Kendisini hemencecik bismark meydanı adı verilen, haydelberglilerin bulusup konustugu opusuğ koklastıgı mekana goturmeyi uygun buldum. Kendisi buraları pek bir sevdi pek bir hoşlaştı. Fakat gelin görün ki bana o kadar enteresan gelen yerler kendisinin pek ilgisini çekmemişti. Benim içerisinde hayranlıkla koşuşturduğum, hezeyanla cirit attığım tühkanlar ooncakçilar falan kendisine pek o kadar da muazzam görünmemişti.
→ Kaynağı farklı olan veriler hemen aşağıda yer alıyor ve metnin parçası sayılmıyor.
Lemma make_group_with_listed_sources_witness :
  exists dests,
    _make_group {| equations := [LoopOnly "fluid" (Some []);
                                 SummationDensity "fluid" (Some ["solid"])] |}
    = inr dests
    /\ "fluid" ∈ dests.*1
    /\ forall d m s eqs, (d, m) ∈ dests -> (s, eqs) ∈ m ->
                         LoopOnly "fluid" (Some []) ∉ eqs.
Proof.
  destruct (make_group_with_listed_sources
              {| equations := [LoopOnly "fluid" (Some []);
                               SummationDensity "fluid" (Some ["solid"])] |})
    as (dests & Hg & Hkeys & _ & Hempty).
  - intros e He. simpl in He.
    apply elem_of_cons in He as [->|He]; [discriminate|].
    apply list_elem_of_singleton in He as ->. discriminate.
  - exists dests. split; [exact Hg|]. split.
    + apply (Hkeys (LoopOnly "fluid" (Some []))). apply list_elem_of_here.
    + intros d m s eqs Hd Hs. eapply Hempty; [exact Hd|exact Hs|reflexivity].
Defined.

Section grouped_facts.
Context {V : Type}.
Implicit Types (k : string).

Lemma keys_append_item (d : pydict (list V)) k x :
  (append_item k x d).*1 = if decide (k ∈ d.*1) then d.*1 else d.*1 ++ [k].
Proof.
  induction d as [|[k' xs] d IH]; [done|].
  cbn [append_item].
  destruct (decide (k = k')) as [->|Hne]; rewrite !fmap_cons; cbn [fst].
  - rewrite decide_True by left. done.
  - rewrite IH. destruct (decide (k ∈ d.*1)) as [Hin|Hnin].
    + rewrite decide_True by (by right). done.
    + rewrite decide_False; [done|].
      intros Hin. apply elem_of_cons in Hin as [?|?]; done.
Qed.
(** X6. Google Translate is asked in no other case: without a configured
    client, or when neither the source nor the target is Japanese, no
    event of the router is a call to the Google client. *)
Theorem google_only_for_japanese
    (w : World) (text : string) (src : JsVal) (tgt : string) :
  googleTranslateClient w = false \/ (tgt <> "ja" /\ src <> JStr "ja") ->
  only (fun ev => is_google_translate ev = false)
       (translateWithHuggingFace w text src tgt).
Proof.
  intros Hno st.
  rewrite (translateWithHuggingFace_without_google w text src tgt st Hno).
  by apply only_direct_then_pivot.
Qed.

Lemma google_only_for_japanese_witness :
  only (fun ev => is_google_translate ev = false)
       (translateWithHuggingFace google_up "bonjour" (JStr "fr") "ko").
Proof.
  apply (google_only_for_japanese google_up "bonjour" (JStr "fr") "ko").
  right. split; discriminate.
Defined.

(** X7. When Google is not involved and the direct model for the pair
    returns something truthy, that is the translation: the router returns
    it after this single request, and no pivot request is sent. *)
Theorem direct_model_wins
    (w : World) (text : string) (src : JsVal) (tgt : string) (st : State)
    (v : JsVal) :
  googleTranslateClient w = false \/ (tgt <> "ja" /\ src <> JStr "ja") ->
  leg_answer w st [] (opus_mt (js_to_string src) tgt) (JStr text) = Some v ->
  translateWithHuggingFace w text src tgt st
  = (Return v, after st [leg_post (opus_mt (js_to_string src) tgt) (JStr text)]).
Proof.
  intros Hno Hdirect.
  rewrite (translateWithHuggingFace_without_google w text src tgt st Hno).
  unfold direct_then_pivot, bind. by rewrite direct_translation_eq, Hdirect.
Qed.

Lemma direct_model_wins_witness :
  translateWithHuggingFace all_up "hello" (JStr "en") "es" empty_state
  = (Return (JStr "hola"),
     after empty_state [leg_post (opus_mt (js_to_string (JStr "en")) "es") (JStr "hello")]).
Proof.
  apply (direct_model_wins all_up "hello" (JStr "en") "es" empty_state (JStr "hola")).
  - left. reflexivity.
  - vm_compute. reflexivity.
Defined.

(** X8. When Google is not involved, whatever the router returns is truthy:
    never an empty string, [null], [undefined], [0] or [false].  An empty
    translation from a model counts as a failure of that model. *)
Theorem router_returns_truthy
    (w : World) (text : string) (src : JsVal) (tgt : string) (st : State)
    (v : JsVal) (st' : State) :
  googleTranslateClient w = false \/ (tgt <> "ja" /\ src <> JStr "ja") ->
  translateWithHuggingFace w text src tgt st = (Return v, st') ->
  truthy v = true.
Proof.
  intros Hno Hrun.
  rewrite (translateWithHuggingFace_without_google w text src tgt st Hno) in Hrun.
  pose proof (yields_direct_then_pivot w text src tgt st) as Hy.
  by rewrite Hrun in Hy.
Qed.

Lemma router_returns_truthy_witness : truthy (JStr "annyeong") = true.
Proof.
  apply (router_returns_truthy pivot_world "bonjour" (JStr "fr") "ko" empty_state
           (JStr "annyeong")
           (after empty_state
              [ leg_post "Helsinki-NLP/opus-mt-fr-ko" (JStr "bonjour");
                leg_post "Helsinki-NLP/opus-mt-fr-en" (JStr "bonjour");
                leg_post "Helsinki-NLP/opus-mt-en-ko" (JStr "hello") ])).
  - left. reflexivity.
  - vm_compute. reflexivity.
Defined.

(* ===================================================================== *)
(** ** Speech synthesis, beyond the claims *)
(* ===================================================================== *)

Lemma yields_tts_fallback_loop_long (w : World) text models :
  yields (fun a => 100 < Z.of_nat (length a)) (tts_fallback_loop w text models).
Proof.
  induction models as [|m models IH]; simpl; [apply yields_throw|].
  eapply yields_bind; [apply yields_post_arraybuffer|].
  intros [data|e] _; [|done].
  destruct (Z.ltb_spec 100 (Z.of_nat (length data))); [by apply yields_ret | done].
Qed.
Bunun üzerine kendisini kaleye çıkartarak pasifize etmeye karar verdim. 317 merdiveni çıktıktan sonra kendisinin suratindaki muallak bakiş, kallavi bezginlik onun bu yolculuktan ne kadar hoşlandığının bir göstergesi degildi de neydi acaba? İkimizin de güzelligi konusunda hemfikir oldugumuz bir yer varsa orasi da kaleydi. Yıkık kulesi kiremit rengi taşları, “resimlerle haydarbok” adlı eserde de görülebilecek ayrıntılarıyla gerçekten hemfikir olunmayacak bir kale olamayacağı konusunda da hemfikir olduğumuz kanısındayım. Kalede yaptigimiz küçük gezintiden sonra diger taraftan yani kalenin ön tarafındaki yürüme yolundan aşağı doğru yola koyulduk, bu esnada havadaki sessiz esintinin uzaklardan getirdiği bir müzük sesiyle irkiliverdik. İsterdik ki o anı herkes yasayabilsin, herkes bizim ürperdigimiz sekilde ürperebilsin.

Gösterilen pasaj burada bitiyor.